OPEC hit record production of 33.64 million barrels per day (bpd) in October, up 240,000 bpd from the month before. Combined with a rising US rig count, oil prices continue hovering near quarterly lows on Monday.
Brent crude has seen a 15 percent decline since last month, trading at near $45 per barrel. US oil benchmark West Texas Intermediate fell below $43 per barrel, down almost 14 percent since October.
“Overall the market is seen heading lower because of a strong dollar,” said Kaname Gokon at brokerage Okato Shoji in Tokyo.
Oil prices are also under pressure over rising doubts OPEC can reach a deal to cut or freeze output at the November 30 meeting in Vienna.
Last week, Reuters reported that if Iran refuses to join the deal, Saudi Arabia might strike back by significantly upping production.
“The Saudis have threatened to raise their production to 11 million barrels per day and even 12 million bpd, bringing oil prices down, and to withdraw from the meeting,” an OPEC source said. OPEC senior officials later denied this.

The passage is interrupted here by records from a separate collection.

(* ===== verification/Term.v ===== *)
(** * kernel/term.c: the terminal

    Characters go to the serial port and to the framebuffer.  The framebuffer is a map from
    byte offsets to pixels of 32 bits; a write to an offset it does not have is a run that goes
    wrong.  The serial port is the log of what was written to its ports and when its
    status was read; the status it answers is the parameter [lsr].

    The terminal remembers in [cells] what it has drawn and draws only cells that
    change.  Its specification, [screen], is a grid of characters that is moved up a line when it is full;
    [term_shows_screen] proves that the pixels are those of the grid. *)
From S2P Require Import Prelude.
Local Open Scope kernel_scope.

(** [kernel/term.c: FONT 1-97] *)
Definition FONT : list (list Z) :=
  [[0; 0; 0; 0; 0; 0; 0; 0]; [24; 24; 24; 24; 0; 0; 24; 0]; [102; 102; 102; 0; 0; 0; 0; 0];
   [54; 54; 127; 54; 127; 54; 54; 0]; [12; 62; 3; 30; 48; 31; 12; 0]; [0; 99; 51; 24; 12; 102; 99; 0];
   [28; 54; 28; 110; 59; 51; 110; 0]; [6; 6; 3; 0; 0; 0; 0; 0]; [24; 12; 6; 6; 6; 12; 24; 0];
   [6; 12; 24; 24; 24; 12; 6; 0]; [0; 102; 60; 255; 60; 102; 0; 0]; [0; 12; 12; 63; 12; 12; 0; 0];
   [0; 0; 0; 0; 0; 12; 12; 6]; [0; 0; 0; 63; 0; 0; 0; 0]; [0; 0; 0; 0; 0; 12; 12; 0];
   [96; 48; 24; 12; 6; 3; 1; 0]; [62; 99; 115; 123; 111; 103; 62; 0]; [12; 14; 12; 12; 12; 12; 63; 0];
   [30; 51; 48; 28; 6; 51; 63; 0]; [30; 51; 48; 28; 48; 51; 30; 0]; [56; 60; 54; 51; 127; 48; 120; 0];
   [63; 3; 31; 48; 48; 51; 30; 0]; [28; 6; 3; 31; 51; 51; 30; 0]; [63; 51; 48; 24; 12; 12; 12; 0];
   [30; 51; 51; 30; 51; 51; 30; 0]; [30; 51; 51; 62; 48; 24; 14; 0]; [0; 12; 12; 0; 0; 12; 12; 0];
   [0; 12; 12; 0; 0; 12; 12; 6]; [24; 12; 6; 3; 6; 12; 24; 0]; [0; 0; 63; 0; 0; 63; 0; 0];
   [6; 12; 24; 48; 24; 12; 6; 0]; [30; 51; 48; 24; 12; 0; 12; 0]; [62; 99; 123; 123; 123; 3; 30; 0];
   [12; 30; 51; 51; 63; 51; 51; 0]; [63; 102; 102; 62; 102; 102; 63; 0]; [60; 102; 3; 3; 3; 102; 60; 0];
   [31; 54; 102; 102; 102; 54; 31; 0]; [127; 70; 22; 30; 22; 70; 127; 0]; [127; 70; 22; 30; 22; 6; 15; 0];
   [60; 102; 3; 3; 115; 102; 124; 0]; [51; 51; 51; 63; 51; 51; 51; 0]; [30; 12; 12; 12; 12; 12; 30; 0];
   [120; 48; 48; 48; 51; 51; 30; 0]; [103; 102; 54; 30; 54; 102; 103; 0]; [15; 6; 6; 6; 70; 102; 127; 0];
   [99; 119; 127; 127; 107; 99; 99; 0]; [99; 103; 111; 123; 115; 99; 99; 0]; [28; 54; 99; 99; 99; 54; 28; 0];
   [63; 102; 102; 62; 6; 6; 15; 0]; [30; 51; 51; 51; 59; 30; 56; 0]; [63; 102; 102; 62; 54; 102; 103; 0];
   [30; 51; 7; 14; 56; 51; 30; 0]; [63; 45; 12; 12; 12; 12; 30; 0]; [51; 51; 51; 51; 51; 51; 63; 0];
   [51; 51; 51; 51; 51; 30; 12; 0]; [99; 99; 99; 107; 127; 119; 99; 0]; [99; 99; 54; 28; 28; 54; 99; 0];
   [51; 51; 51; 30; 12; 12; 30; 0]; [127; 99; 49; 24; 76; 102; 127; 0]; [30; 6; 6; 6; 6; 6; 30; 0];
   [3; 6; 12; 24; 48; 96; 64; 0]; [30; 24; 24; 24; 24; 24; 30; 0]; [8; 28; 54; 99; 0; 0; 0; 0];
   [0; 0; 0; 0; 0; 0; 0; 255]; [12; 12; 24; 0; 0; 0; 0; 0]; [0; 0; 30; 48; 62; 51; 110; 0];
   [7; 6; 6; 62; 102; 102; 59; 0]; [0; 0; 30; 51; 3; 51; 30; 0]; [56; 48; 48; 62; 51; 51; 110; 0];
   [0; 0; 30; 51; 63; 3; 30; 0]; [28; 54; 6; 15; 6; 6; 15; 0]; [0; 0; 110; 51; 51; 62; 48; 31];
   [7; 6; 54; 110; 102; 102; 103; 0]; [12; 0; 14; 12; 12; 12; 30; 0]; [48; 0; 48; 48; 48; 51; 51; 30];
   [7; 6; 102; 54; 30; 54; 103; 0]; [14; 12; 12; 12; 12; 12; 30; 0]; [0; 0; 51; 127; 127; 107; 99; 0];
   [0; 0; 31; 51; 51; 51; 51; 0]; [0; 0; 30; 51; 51; 51; 30; 0]; [0; 0; 59; 102; 102; 62; 6; 15];
   [0; 0; 110; 51; 51; 62; 48; 120]; [0; 0; 59; 110; 102; 6; 15; 0]; [0; 0; 62; 3; 30; 48; 31; 0];
   [8; 12; 62; 12; 12; 44; 24; 0]; [0; 0; 51; 51; 51; 51; 110; 0]; [0; 0; 51; 51; 51; 30; 12; 0];
   [0; 0; 99; 107; 127; 127; 54; 0]; [0; 0; 99; 54; 28; 54; 99; 0]; [0; 0; 51; 51; 51; 62; 48; 31];
   [0; 0; 63; 25; 12; 38; 63; 0]; [56; 12; 12; 7; 12; 12; 56; 0]; [24; 24; 24; 0; 24; 24; 24; 0];
   [7; 12; 12; 56; 12; 12; 7; 0]; [110; 59; 0; 0; 0; 0; 0; 0]].

(** [kernel/term.c 99-101] *)
Definition FONT_SCALE : Z := 2.
Definition CHAR_W : Z := 8 * FONT_SCALE.
Definition CHAR_H : Z := 8 * FONT_SCALE + 2.
(** [kernel/term.c 103-103] *)
Definition COM1 : Z := 0x3F8.
(** [kernel/term.c 132-133] *)
Definition TERM_MAX_COLS : Z := 256.
Definition TERM_MAX_ROWS : Z := 160.

(** A character is a signed number of 8 bits.
    [kernel/term.c: term_cell] *)
Record term_cell := MkCell { c_char : Z; c_fg : Z; c_bg : Z }.
#[export] Instance term_cell_eq_dec : EqDecision term_cell.
Proof. solve_decision. Defined.

(** What happened at the serial port. *)
Inductive uart_event := UIn (port : Z) | UOut (port v : Z).

(** The variables of the file, the pixels and the serial port.
    [kernel/term.c 127-142] *)
Record term := MkTerm {
  tm_enabled : bool; tm_x : Z; tm_y : Z; tm_fg : Z; tm_bg : Z;
  tm_cells : list (list term_cell); tm_pixels : gmap Z Z; tm_uart : list uart_event
}.
Definition set_tm_enabled b t := MkTerm b (tm_x t) (tm_y t) (tm_fg t) (tm_bg t) (tm_cells t) (tm_pixels t) (tm_uart t).
Definition set_cursor x y t := MkTerm (tm_enabled t) x y (tm_fg t) (tm_bg t) (tm_cells t) (tm_pixels t) (tm_uart t).
Definition set_colors f b t := MkTerm (tm_enabled t) (tm_x t) (tm_y t) f b (tm_cells t) (tm_pixels t) (tm_uart t).
Definition set_cells l t := MkTerm (tm_enabled t) (tm_x t) (tm_y t) (tm_fg t) (tm_bg t) l (tm_pixels t) (tm_uart t).
Definition set_pixels m t := MkTerm (tm_enabled t) (tm_x t) (tm_y t) (tm_fg t) (tm_bg t) (tm_cells t) m (tm_uart t).
Definition set_uart u t := MkTerm (tm_enabled t) (tm_x t) (tm_y t) (tm_fg t) (tm_bg t) (tm_cells t) (tm_pixels t) u.

(** The fields of the framebuffer of limine.h that the terminal uses. *)
Record framebuffer := MkFramebuffer { fb_width : Z; fb_height : Z; fb_pitch : Z }.

Section Term.
Context (lsr : list uart_event → Z) (fb : framebuffer).

(** ** The serial port *)
Definition outb (port v : Z) : M term unit := modify (λ t, set_uart (tm_uart t ++ [UOut port v]) t).
Definition inb (port : Z) : M term Z :=
  t ← get; modify (set_uart (tm_uart t ++ [UIn port]));; mret (lsr (tm_uart t)).

(** [kernel/term.c: serial_init] *)
Definition serial_init : M term unit :=
  outb (COM1 + 1) 0x00;; outb (COM1 + 3) 0x80;; outb (COM1 + 0) 0x01;; outb (COM1 + 1) 0x00;;
  outb (COM1 + 3) 0x03;; outb (COM1 + 2) 0xC7;; outb (COM1 + 4) 0x03.

(** [kernel/term.c: serial_putc 122-123] *)
Fixpoint serial_wait (n : nat) : M term unit :=
  match n with
  | O => mret tt
  | Datatypes.S n' => v ← inb (COM1 + 5); if Z.land v 0x20 =? 0 then serial_wait n' else mret tt
  end.
(** [kernel/term.c: serial_putc] *)
Definition serial_putc (c : Z) : M term unit :=
  (if c =? 10 then serial_wait (Z.to_nat 10000);; outb COM1 13 else mret tt);;
  serial_wait (Z.to_nat 10000);; outb COM1 (u8 c).

(** ** Cells *)

(** [kernel/term.c: term_cols] *)
Definition term_cols : Z := let c := fb_width fb / CHAR_W in if TERM_MAX_COLS <? c then TERM_MAX_COLS else c.
(** [kernel/term.c: term_rows] *)
Definition term_rows : Z := let r := fb_height fb / CHAR_H in if TERM_MAX_ROWS <? r then TERM_MAX_ROWS else r.

(** [kernel/term.c: cell_eq] *)
Definition cell_eq (a b : term_cell) : bool :=
  if negb (c_char a =? c_char b) || negb (c_bg a =? c_bg b) then false
  else (c_char a =? 32) || (c_fg a =? c_fg b).

Definition cell_at (l : list (list term_cell)) (y x : Z) : option term_cell := row ← l !!z y; row !!z x.
Definition cell_set (y x : Z) (c : term_cell) (l : list (list term_cell)) : option (list (list term_cell)) :=
  row ← l !!z y; row ← updateZ x c row; updateZ y row l.

(** A pixel at a byte offset of the framebuffer. *)
Definition put_pixel (off v : Z) : M term unit :=
  t ← get;
  _ ← lift (tm_pixels t !! off);
  modify (set_pixels (<[off := v]> (tm_pixels t))).

(** The pixel of a cell in its line [y] and column [x], from the lines of its glyph. *)
Definition glyph_bits (glyph : list Z) (y : Z) : option Z :=
  let gy := y / FONT_SCALE in if gy <? 8 then glyph !!z gy else Some 0.

(** [kernel/term.c: draw_cell] *)
Definition draw_cell (cx cy : Z) (cell : term_cell) : M term unit :=
  let c := if (c_char cell <? 0x20) || (0x7E <? c_char cell) then 63 else c_char cell in
  glyph ← lift (FONT !!z u8 (c - 0x20));
  let fg := c_fg cell in let bg := c_bg cell in
  let base := u64 (cy * CHAR_H * fb_pitch fb + cx * CHAR_W * 4) in
  for_range (Z.to_nat CHAR_H) 0 (λ y,
    bits ← lift (glyph_bits glyph y);
    for_range (Z.to_nat CHAR_W) 0 (λ x,
      put_pixel (u64 (base + y * fb_pitch fb) + 4 * x) (if Z.testbit bits (x / FONT_SCALE) then fg else bg))).

(** [kernel/term.c: set_cell] *)
Definition set_cell (cx cy c fg bg : Z) : M term unit :=
  let n := MkCell c fg bg in
  t ← get;
  cur ← lift (cell_at (tm_cells t) cy cx);
  if cell_eq cur n then mret tt
  else
    l ← lift (cell_set cy cx n (tm_cells t));
    modify (set_cells l);;
    draw_cell cx cy n.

Tehran opened three oil fields producing more than 220,000 barrels per day on Sunday, as it continues to push output to pre-sanctions levels.
Saudi Energy Minister Khalid al-Falih said on Monday the deal to cut production reached in September is still on the table, according to Algeria’s state news agency.
BMI Research said in a note that OPEC will not reach a deal, as the victory of Donald Trump, who is a strong opponent of US energy independence will make the cartel renew the war for market share.
Weekly data from Baker Hughes shows US rig numbers up by two, marking an increase in 21 out of the last 24 weeks.